__EXERCISE__. From the records below, copy out each line that has the word "imageCache".

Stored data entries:
━━━━━━━━
(** Lines 1219-1255. *)
Definition drawChar (i : nat) (slot : CharSlot) : list DrawOp :=
  let slotX := Layout.slotX canvasWidth i in
  let slotY := Layout.slotY_char in
  let charImageHeight := Layout.charImageHeight canvasWidth in
  match char slot with
  | Some c =>
      match readyImage imageCache (item_src c) with
      | Some charImg =>
          let nameBgHeight : Q := 40 in
          [ DrawImage charImg (mkRect slotX slotY innerWidth charImageHeight);
            FillRect "rgba(0, 0, 0, 0.8)"
              (mkRect slotX (slotY + charImageHeight - nameBgHeight)
                 innerWidth nameBgHeight);
            centered "#ffffff" "600 14px" (item_name c)
              (slotX + innerWidth / 2)
              (slotY + charImageHeight - nameBgHeight / 2) ]
      | None =>
          [ FillRect "rgba(0, 0, 0, 0.5)"
              (mkRect slotX slotY innerWidth charImageHeight);
            centered "#ffffff" "600 14px" (item_name c)
              (slotX + innerWidth / 2) (slotY + charImageHeight / 2) ]
      end
  | None =>
      [ StrokeRect "rgba(255, 255, 255, 0.2)" [4; 4]%Z
          (mkRect slotX slotY innerWidth charImageHeight);
        centered "rgba(255, 255, 255, 0.6)" "400 14px" "캐릭터 선택"
          (slotX + innerWidth / 2) (slotY + charImageHeight / 2) ]
  end.

(** Lines 1259-1297. *)
Definition drawCard (i : nat) (slot : CharSlot) : list DrawOp :=
  let slotX := Layout.slotX canvasWidth i in
  let slotY := Layout.slotY_card canvasWidth in
  let cardImageHeight := Layout.cardImageHeight canvasWidth in
  match card slot with
  | Some c =>
      match readyImage imageCache (item_src c) with
      | Some cardImg =>
          let cardWidth := innerWidth in
          let cardHeight := cardImageHeight in
          let cardNameBgHeight : Q := 32 in
          [ DrawImage cardImg (mkRect slotX slotY cardWidth cardHeight);
            FillRect "rgba(0, 0, 0, 0.85)"
              (mkRect slotX (slotY + cardHeight - cardNameBgHeight)
                 cardWidth cardNameBgHeight);
            centered "#ffffff" "600 14px" (item_name c)
              (slotX + cardWidth / 2)
              (slotY + cardHeight - cardNameBgHeight / 2) ]
      | None =>
          [ FillRect "rgba(0, 0, 0, 0.5)"
              (mkRect slotX slotY innerWidth cardImageHeight);
            centered "#ffffff" "600 14px" (item_name c)
              (slotX + innerWidth / 2) (slotY + cardImageHeight / 2) ]
      end
  | None =>
      [ StrokeRect "rgba(255, 255, 255, 0.15)" [2; 2]%Z
          (mkRect slotX slotY innerWidth cardImageHeight);
        centered "rgba(255, 255, 255, 0.8)" "400 12px" "카드 선택"
          (slotX + innerWidth / 2) (slotY + cardImageHeight / 2) ]
  end.

Definition equipKinds : list EquipKind := [weapon; armor; helmet; roon].

Definition equipLabel (kind : EquipKind) : string :=
  match kind with
  | weapon => "W"
  | armor => "A"
  | helmet => "H"
  | roon => "R"
  end.

(** The cell outline drawn for every equipment cell (lines 1318-1323). *)
Definition equipCellFrame (i j : nat) : list DrawOp :=
  [ FillRoundRect "rgba(0, 0, 0, 0.3)" (Layout.equipRect canvasWidth i j) 4;
    StrokeRoundRect "rgba(255, 255, 255, 0.15)"
      (Layout.equipRect canvasWidth i j) 4 ].

(** Body of the [for (let j = 0; j < 4; j++)] loop, lines 1314-1336. *)
Definition drawEquipCell (i j : nat) (kind : EquipKind) (slot : CharSlot)
  : list DrawOp :=
  let equipX := Layout.equipX canvasWidth i j in
  let slotY := Layout.slotY_equip canvasWidth in
  let equipItemWidth := Layout.equipItemWidth canvasWidth in
  equipCellFrame i j ++
  match equipOf (equips slot) kind with
  | Some equip =>
      match readyImage imageCache (item_src equip) with
      | Some equipImg =>
          [ DrawImage equipImg (Layout.equipRect canvasWidth i j) ]
      | None => []
      end
  | None =>
      [ centered "rgba(255, 255, 255, 0.4)" "400 10px" (equipLabel kind)
          (equipX + equipItemWidth / 2)
          (slotY + 6 + Layout.equipSize / 2) ]
  end.

(** One iteration of the character-cell loop, lines 1205-1337. *)
Definition drawSlot (i : nat) (slot : CharSlot) : list DrawOp :=
  [ FillRoundRect "rgba(255, 255, 255, 0.05)" (Layout.cellRect canvasWidth i) 4;
    StrokeRoundRect "rgba(255, 255, 255, 0.1)"
      (Layout.cellRect canvasWidth i) 4 ]
  ++ drawChar i slot
  ++ drawCard i slot
  ++ [ FillRoundRect "rgba(0, 0, 0, 0.2)"
         (Layout.equipRowRect canvasWidth i) 4 ]
  ++ concat (imap (λ j kind, drawEquipCell i j kind slot) equipKinds).

(** [const slot = charSlots[i]] followed by [slot.char]: reading a
    property of [undefined] throws a [TypeError]. *)
Definition drawSlotAt (charSlots : list CharSlot) (i : nat)
  : Completion (list DrawOp) :=
  match charSlots !! i with
  | Some slot => Normal (drawSlot i slot)
  | None => Throw "TypeError"
  end.

(** [for (let i = 0; i < 5; i++)] *)
Definition drawSlots (charSlots : list CharSlot)
  : Completion (list DrawOp) :=
  foldl (λ acc i,
           bindC acc (λ ops,
           bindC (drawSlotAt charSlots i) (λ cell, Normal (ops ++ cell))))
    (Normal []) (seq 0 5).

(** The pet image slot of lane box [i], lines 1402-1425. *)
Definition drawPetImage (i : nat) (pet : option LibraryItem) : list DrawOp :=
  let r := Layout.petImageRect canvasWidth i in
  match pet with
  | Some p =>
      match readyImage imageCache (item_src p) with
      | Some petImg =>
          [ StrokeRect "rgba(255, 255, 255, 0.8)" [] r; DrawImage petImg r ]
      | None => []
      end
  | None =>
      [ StrokeRect "rgba(255, 255, 255, 0.5)" [4; 4]%Z r;
        centered "rgba(255, 255, 255, 0.7)" "600 12px" "빈칸"
          (Layout.petImageX canvasWidth i + Layout.petImageSize / 2)
          (Layout.petImageY canvasWidth + Layout.petImageSize / 2) ]
  end.

(** [for (let i = 0; i < 3; i++)] over [petFormationSlots[i]]. *)
Definition drawPets (petFormationSlots : list (option LibraryItem))
  : list DrawOp :=
  concat ((λ i, drawPetImage i (slotAt petFormationSlots i)) <$> seq 0 3).

End with_canvas.

(** The result of one [drawCanvas] run: the sizes assigned to the canvas
    element and the calls issued, in order. *)
Record Frame := mkFrame {
  bitmapWidth : Q;
  bitmapHeight : Q;
  styleWidth : Q;
  styleHeight : Q;
  background : DrawOp;
  slotOps : list DrawOp;
  petOps : list DrawOp;
  noteOps : list Note.TextDraw
}.

(** [drawCanvas(targetHeight?)], lines 1168-1513.  [canvas] and [ctx]
    tell whether [internalRef.current] and [getContext("2d")] are
    non-null; [devicePixelRatio] is [window.devicePixelRatio].  [None]
    is the early [return]. *)
Definition drawCanvas (canvas ctx : bool) (devicePixelRatio : Q)
    (imageCache : gmap string Image) (measureText : Note.jsstring → Q)
    (charSlots : list CharSlot)
    (petFormationSlots : list (option LibraryItem))
    (noteText : Note.jsstring) (width : Q) (targetHeight : option Q)
  : Completion (option Frame) :=
  if negb canvas then Normal None
  else if negb ctx then Normal None
  else
    let dpr := if Qeq_bool devicePixelRatio 0 then 1 else devicePixelRatio in
    let canvasWidth := width in
    let calculatedHeight := Layout.calculatedHeight canvasWidth in
    let canvasHeight :=
      match targetHeight with
      | Some h => if Qeq_bool h 0 then calculatedHeight else h
      | None => calculatedHeight
      end in
    bindC (drawSlots imageCache canvasWidth charSlots) (λ cells,
      Normal (Some
        (mkFrame (canvasWidth * dpr) (canvasHeight * dpr)
           canvasWidth canvasHeight
           (FillRect "#0b0b14" (mkRect 0 0 canvasWidth canvasHeight))
           cells
           (drawPets imageCache canvasWidth petFormationSlots)
           (Note.drawNote measureText canvasWidth noteText)))).

(** The five pristine slots of [initialCharSlots]. *)
Definition emptyEquips : Equips := mkEquips None None None None.
Definition initialCharSlots : list CharSlot :=
  (λ idx, mkCharSlot ("slot-" +:+ pretty (idx + 1)%nat) None None emptyEquips)
  <$> seq 0 5.

End Compositor.

(** ** Image cache (page.tsx, lines 1052-1072)

    [loadImage] touches two pieces of state: the module-level
    [imageCache] map and the [Image] elements it creates, each of which
    is one load handed to the browser.  The browser later fires [onload]
    or [onerror] on such an element; these are the events of the step
    function. *)

Module AssetCache.

Record CacheState := mkCache {
  imageCache : gmap string Image;
  (** elements created by [loadImage] whose load has not settled yet *)
  loading : list Image;
  (** number of [new Image()] calls made so far *)
  created : nat
}.

Definition initial : CacheState := mkCache ∅ [] 0.

(** What the caller gets back: an already resolved promise, or a new
    promise tied to a freshly created element. *)
Inductive LoadResult :=
  | Resolved (img : Image)
  | Pending (img : Image).

(** The [new Promise(...)] branch: create the element and set [src]. *)
Definition startLoad (src : string) (st : CacheState)
  : LoadResult * CacheState :=
  let img := mkImage (created st) src false in
  (Pending img,
   mkCache (imageCache st) (loading st ++ [img]) (S (created st))).

Definition loadImage (src : string) (st : CacheState)
  : LoadResult * CacheState :=
  match imageCache st !! src with
  | Some cached =>
      if complete cached then (Resolved cached, st) else startLoad src st
  | None => startLoad src st
  end.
━━━━━━━━
__ANSWER BOX__.
      match readyImage imageCache (item_src c) with
      match readyImage imageCache (item_src c) with
      match readyImage imageCache (item_src equip) with
      match readyImage imageCache (item_src p) with
    (imageCache : gmap string Image) (measureText : Note.jsstring → Q)
    bindC (drawSlots imageCache canvasWidth charSlots) (λ cells,
           (drawPets imageCache canvasWidth petFormationSlots)
    [imageCache] map and the [Image] elements it creates, each of which
  imageCache : gmap string Image;
   mkCache (imageCache st) (loading st ++ [img]) (S (created st))).
  match imageCache st !! src with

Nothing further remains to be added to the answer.